Ralph has receipts, he has photos of bad parts, he even has the complete second-to-last ice maker as a memento from the repairman who by now has his own coffee mug at Ralph’s house. Ralph has plenty of documentation to prove that his fridge is a dud and he is therefore owed a new one. But since Assurant Solutions has no repair records, they say they can’t help him, so he has to go back to Home Depot.

And that’s exactly what Ralph did. Calling Home Depot he learned that store managers have super powers they can invoke in cases like this. So Ralph took his receipts and his pictures and his busted ice maker to the very Home Depot where he bought the fridge and confronted the store manager, who was very sympathetic. The manager took his own pictures, asked questions, filled out a form, and submitted it to Home Depot HQ as proof that Ralph’s beef was legit.

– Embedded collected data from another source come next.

(* ===== verification/Dirs.v ===== *)
(** The directory operations of fs/easyfs/dentry.c.

    A directory whose entries are in memory is the list of its children: the
    lists of the family [σ] at [D_child d].  [tree_ok] is the invariant of the
    dentries and inodes in memory; [named s d n] says that dentry [d] carries the
    name [n]. *)
From S2P Require Import Prelude ListLib Containers StringLib Bitmap Buddy PageAlloc Semaphore ObjCache BlockDev Layout Efs EfsFile EfsInode Dentry.

#[local] Arguments replicate : simpl never.

#[global] Instance D_dirty_inj : Inj (=) (=) D_dirty.
Proof. by intros ?? [=]. Qed.
#[global] Instance I_dirty_inj : Inj (=) (=) I_dirty.
Proof. by intros ?? [=]. Qed.
#[global] Instance D_sibling_inj : Inj (=) (=) D_sibling.
Proof. by intros ?? [=]. Qed.

Section dirs.
Context {P C B : Type} `{PageAllocLaws P} `{ObjCacheLaws C} `{BlockDevLaws B}.
Local Notation "'fs'" := (efs P C B).
Implicit Types (s : fs) (σ : gmap floc (list floc)).

(** ** Names *)

Definition chars (n : list Z) : Prop := Forall (λ c, 0 < c < 256) n.
Definition entry_name (x : easy_dentry) (n : list Z) : Prop :=
  chars n ∧ (∃ pad, d_name (d_dd x) = n ++ 0 :: pad) ∧ length (d_name (d_dd x)) = DIR_MAXLEN.
Definition named s (d : Z) (n : list Z) : Prop := ∃ x, dentries s !! d = Some x ∧ entry_name x n.

Lemma chars_nul_inj n m t t' : chars n → chars m → n ++ 0 :: t = m ++ 0 :: t' → n = m.
Proof.
  revert m. induction n as [|c n IH]; intros [|c' m] Hn Hm E; simpl in E; [done| | |].
  - injection E as <- _. apply Forall_cons in Hm as [? _]. lia.
  - injection E as -> _. apply Forall_cons in Hn as [? _]. lia.
  - injection E as -> E. apply Forall_cons in Hn as [_ Hn], Hm as [_ Hm]. f_equal. by apply IH.
Qed.
Lemma named_inj s d n m : named s d n → named s d m → n = m.
Proof.
  intros (x & E & Hn & (t & En) & _) (y & E' & Hm & (t' & Em) & _). rewrite E in E'. injection E' as <-.
  rewrite En in Em. by eapply chars_nul_inj.
Qed.
Lemma entry_name_short x n : entry_name x n → (length n < DIR_MAXLEN)%nat.
Proof. intros (_ & (t & E) & Hl). rewrite E, length_app in Hl. simpl in Hl. lia. Qed.

Lemma namecmp_ok x n m t s :
  entry_name x n → chars m → ∃ r, efs_d_namecmp (d_name (d_dd x)) (m ++ 0 :: t) s = Done r s ∧ (r = 0 ↔ n = m).
Proof.
  intros Hx Hm. pose proof (entry_name_short _ _ Hx) as Hl. destruct Hx as (Hn & (pad & E) & Hlen).
  unfold efs_d_namecmp, with_mem, strncmp, mbind, M_bind. rewrite (strncmp_loop_ref _ _ _ n m).
  - exists (cmp_ref DIR_MAXLEN n m). split; [by rewrite Nat2Z.id|]. rewrite cmp_ref_zero, (take_ge n) by (done || lia).
    split; [|intros <-; by rewrite take_ge by lia]. intros En. destruct (decide (length m <= DIR_MAXLEN)%nat); [by rewrite take_ge in En|].
    apply (f_equal length) in En. rewrite length_take in En. lia.
  - unfold strings. rewrite E. apply cstr_wr_other; [by apply cstr_wr|].
    intros i Hi. unfold NAME_AT, ARG_AT, DIR_MAXLEN in *. lia.
  - by apply cstr_wr.
Qed.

And Home Depot, accepting all this on the word of its store manager, sent all the paperwork along to Assurant Solutions, which promptly denied the claim BECAUSE THEY RECEIVED NO SERVICE RECORDS AT ALL WHEN THEY BOUGHT HIS WARRANTY FROM GE.

Are we seeing a trend here? Ralph is being victimized. After all, he paid for that extended warranty. It’s easy to see Assurant Solutions as the bad guy, but why didn’t GE hand over those service records? Why didn’t Assurant Solutions demand them a part of its due diligence? Because Ralph’s LG fridge is the food storage equivalent of a sub-prime mortgage might be the answer to this question. Neither GE nor Assurant Solutions probably wanted to even think about Ralph in the midst of their deal-lust.

Ralph can go to court, of course, and probably will.  But short of Home Depot doing the right thing or GE fixing its error and Assurant Solutions then fulfilling its obligation, I’m expecting to enter shortly, stage left, the robo signers! They might claim Ralph’s LG refrigerator doesn’t even exist.

Update — It took about an hour but Ralph now has a $2400 credit from Home Depot for a new refrigerator of his choice.